I am an addict. A reading addict. I am not ashamed to admit it. As I’ve mentioned before, it started at an early age and it’s never diminished. Reading for me is what I envision – and I am not saying this lightly – what an addiction entails. At that moment when I open the cover and press it back just a little so the spine crackles, I feel a change overcome me. Sometimes I can’t put a book down until I’ve read it cover to cover, which pretty much means putting my entire life on hold for the written word. I’ve even sneaked off to the bathroom so I’d have privacy to finish what I started. I remember the first hit – that first book and how good it felt to finish it, love it and reread it. Never have two books been the same. Some are good, some I couldn’t muddle through far enough to finish, and others I’ve cherished and reread several times. My high school English teacher, Mrs. Cupertino, knew I loved “A Canticle for Liebowitz” by Walter M. Miller, Jr., so when I ran into her a few years after graduating she gave me a copy. I still read it every couple of years.
I’ve always been a voracious reader, devouring everything in front of me. When I was younger, it was the backs of cereals boxes. It’s funny how many times I could read the Honeycombs or Cheerios box over and over just to have something to read at the kitchen table. Sometimes I hide how much I read, but most often I don’t. I still read as if my life depends on it. Books are everywhere – bed stand, end table, office and car. Reading three books at a time is like my own bookish version of multitasking. I’m also one of those “movie-book nerds” – you know the type; the person who says, yeah, the movie was good but the book was SOOOOO much better. I don’t know why they changed the ending. I am that girl.
In grade school, I was just nerdy enough to set a goal to check out and read every book in our two Learning Centers (Catholic grade school terminology for ‘Libraries’), and I think I nearly managed it. The Nancy Drew and Hardy Boys mystery series didn’t stand a chance. I was also a great patron of the local public library branch and I could spend hours at a time there, browsing the shelves and just looking at the books and their titles. That’s where I discovered Stephen King and John Saul. I loved the summer reading challenges and actually thrived on acquiring completion stickers.

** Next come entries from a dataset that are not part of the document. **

(** A new page. *)
Lemma emitted_page l shared i file contents :
  emitted l shared -> source_of i = Some file -> read_to_string (local_path file) = Some contents ->
  grows (scx_fs shared) (<[page_file (local_path file) := File (page_text file contents)]> (scx_fs shared)) ->
  emitted (l ++ [i]) (mk_SharedContext (src_root shared) (include_sources shared)
    (<[components (local_path file) := page_href (local_path file)]> (local_sources shared))
    (created_dirs shared)
    (<[page_file (local_path file) := File (page_text file contents)]> (scx_fs shared))).
Proof.
  intros Hem%(emitted_more l [i]) Hs Hr Hg. destruct Hem as [H1 H2 H3]. split; cbn.
  - intros d Hd. destruct (H1 d Hd) as [?|?]; [by left|right; by apply Hg].
  - intros k href Hk. apply lookup_insert_Some in Hk as [[<- <-]|[_ Hk]]; [|by apply H2].
    exists i, file. split_and!; [|done..]. apply elem_of_app. right. apply list_elem_of_here.
  - intros i' file' Hi' Hs' Hin.
    destruct (decide (page_file (local_path file') = page_file (local_path file))) as [Heq|Hne].
    + exists i, file, contents. rewrite Heq, lookup_insert_eq. split_and!; [|done..].
      apply elem_of_app. right. apply list_elem_of_here.
    + rewrite lookup_insert_ne by done. apply (H3 i' file' Hi' Hs').
      rewrite lookup_insert_ne in Hin; [done|]. intros Heq. apply Hne.
      unfold page_file, page_dir, comps. by rewrite Heq.
Qed.

Lemma rendered_stop l i file shared :
  emitted l shared -> source_of i = Some file -> blocked (scx_fs shared) file ->
  include_sources shared = false -> rendered (l ++ [i]) shared.
Proof.
  intros Hem Hs Hb Hinc. split; [by apply emitted_more|by rewrite Hinc|]. intros _. exists i, file.
  split_and!; [|done..]. apply elem_of_app. right. apply list_elem_of_here.
Qed.

Lemma rendered_go_on l i shared :
  rendered l shared ->
  (forall file, source_of i = Some file -> include_sources shared = true ->
     is_Some (local_sources shared !! components (local_path file))) ->
  rendered (l ++ [i]) shared.
Proof.
  intros [H1 H2 H3] Hi. split; [by apply emitted_more|..].
  - intros Hinc i' file [Hi'| ->%list_elem_of_singleton]%elem_of_app Hs; [by eapply H2|by apply Hi].
  - intros Hinc. destruct (H3 Hinc) as (i' & file & Hi' & Hrest). exists i', file.
    split; [apply elem_of_app; by left|done].
Qed.

Lemma page_dir_nonempty p : page_dir p <> [].
Proof using Hout. unfold page_dir. by destruct out. Qed.

Lemma page_file_parent p : take (length (page_file p) - 1) (page_file p) = page_dir p.
Proof.
  unfold page_file, path_join. rewrite length_app. cbn [length]. by rewrite Nat.add_sub, take_app_length.
Qed.

Lemma emit_source_returns l i file self :
  source_of i = Some file -> include_sources (scx self) = true -> collected l self ->
  returns (emit_source (Real file) self) (fun r => collected (l ++ [i]) (with_include_sources r.1 r.2)).
Proof using Hread Hout.
  intros Hs Hinc [Hplace Hren]. unfold Sources.emit_source. cbn zeta.
  destruct (decide (is_Some (local_sources (scx self) !! components (local_path file)))) as [Hin|Hin].
  { apply returns_ret. split; [done|]. cbn [fst snd].
    assert (with_include_sources self true = self) as ->.
    { unfold with_include_sources. rewrite <- Hinc. by destruct self as [[]]. }
    apply rendered_go_on; [done|]. intros file' Hs' _. by simplify_eq. }
  destruct (read_to_string (local_path file)) as [contents|] eqn:Hr.
  2:{ apply returns_ret. split; [done|]. apply (rendered_stop _ _ file); [|done|by left|done].
      apply (emitted_same _ (scx self)); [done|apply Hren|done|apply Hren]. }
  rewrite page_place_spec by done. cbn beta iota zeta.
  destruct (ensure_dir_cases (page_dir (local_path file)) (scx self)) as
    [(shared & -> & Hdir & Hroot & Hinc' & Hls & Hg & Hfs & Hdirs)|[-> Hblocked]];
    [apply Hren|apply page_dir_nonempty| |].
  2:{ apply returns_ret. split; [done|]. apply (rendered_stop _ _ file); [|done|by right; left|done].
      apply (emitted_same _ (scx self)); [done|apply Hren|done|apply Hren]. }
  destruct (Hread _ _ Hr) as [fname Hfname]. rewrite Hfname. cbn [unwrap mbind outcome_bind].
  assert (Hpf : path_join (page_dir (local_path file)) (fname +:+ ".html") = page_file (local_path file)).
  { unfold page_file. by rewrite Hfname. }
  rewrite Hpf.
  assert (Hem : emitted l shared) by (apply (emitted_same _ (scx self)); [done..|apply Hren]).
  match goal with |- context [write_file _ _ ?v] => assert (Hv : v = page_text file contents) end.
  { unfold page_text. by rewrite Hfname. }
  rewrite Hv. destruct (write_file_cases (scx_fs shared) (page_file (local_path file)) (page_text file contents))
    as [[-> Hg']|[-> Hno]]; cbn [io_result].
  - apply returns_ret. split; [split; [apply Hplace|by destruct Hplace as [_ <-]]|]. cbn [fst snd].
    assert (Hhref : page_href (local_path file) =
      foldl (fun href component => href +:+ component +:+ "/") "" (comps (local_path file)) +:+ (fname +:+ ".html")).
    { unfold page_href. by rewrite Hfname. }
    rewrite <- Hhref. pose proof (emitted_page l shared i file contents Hem Hs Hr Hg') as Hnew.
    unfold with_include_sources. cbn. split; cbn.
    + by destruct Hnew.
    + intros _ i' file' [Hi'| ->%list_elem_of_singleton]%elem_of_app Hs'.
      * apply lookup_insert_is_Some'. right. rewrite Hls. by eapply (rd_all _ _ Hren).
      * simplify_eq. by rewrite lookup_insert_eq.
    + done.
  - apply returns_ret. split; [split; [apply Hplace|by destruct Hplace as [_ <-]]|].
    apply (rendered_stop _ _ file); [|done| |done].
    + by apply (emitted_same _ shared); [|apply Hem|..].
    + right. right. cbn. destruct Hno as [?|Hno]; [done|]. by rewrite page_file_parent in Hno.
Qed.

Lemma collect_item_returns l i self :
  collected l self -> returns (collect_item i self) (collected (l ++ [i])).
Proof using Hread Hout.
  intros Hc. unfold Sources.collect_item.
  destruct (include_sources (scx self)) eqn:Hinc; cbn [andb].
  2:{ apply returns_ret. destruct Hc as [Hp Hr]. split; [done|]. apply rendered_go_on; [done|]. congruence. }
  destruct (is_real (filename (item_source i)) && N.eqb (cnum (item_source i)) 0) eqn:Hs.
  - apply andb_true_iff in Hs as [Hf Hl]. destruct (filename (item_source i)) as [file| | | | | | | | |] eqn:Hfile;
      try done. eapply returns_bind; [apply (emit_source_returns l i file); [|done..]|].
    + unfold source_of. by rewrite Hfile, Hl.
    + intros r Hr. by apply returns_ret.
  - apply returns_ret. destruct Hc as [Hp Hr]. split; [done|]. apply rendered_go_on; [done|].
    intros file Hsrc. unfold source_of in Hsrc. exfalso.
    destruct (filename (item_source i)); try done. by destruct (N.eqb (cnum (item_source i)) 0).
Qed.
(** *** What changes in the file system *)

(** The part of the tree that the output directory [d] may have changed. *)
Definition changes (d : path) (fs fs' : Fs) : Prop :=
  (fs_wf fs -> framed d fs fs') /\ grows fs fs'.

I’d check out as many books as allowed, with the stern reminder from the librarian I had three weeks to return them all. No problem. Of course, when I couldn’t make the trek in the winter, I began secretly co-reading anything my Mom was reading, being careful to replace her bookmark at the correct page. Jackie Collins provides a crazy education when you’re 12 and I’m still scarred by some of the scenes she wrote. My reading history certainly has been diverse.
Recently, my youngest nephew has become quite the reader. This was instigated by a grounding and subsequent punishment to abstain from video games and cable television; but no matter the reason, he now takes great pleasure providing lengthy and detailed synopses of the books he’s plowing through. While it’s inevitable my eyes glaze and my mind wanders when he’s minutely describing the rogue cat colony in the latest middle grade series, I won’t discourage him because he really seems to like the success – he’s thrilled when he finishes a book, then a trilogy and then a series. I hope this habit stays with him long after the punishment is lifted. I may introduce him to Twain or S.E. Hinton and see where those authors take him. My real hope is that he’ll want to hang out with me at the library, and that maybe one day when we’re watching a movie screenplay adapted from a book, he’ll turn to me and say he thinks the book had a better ending.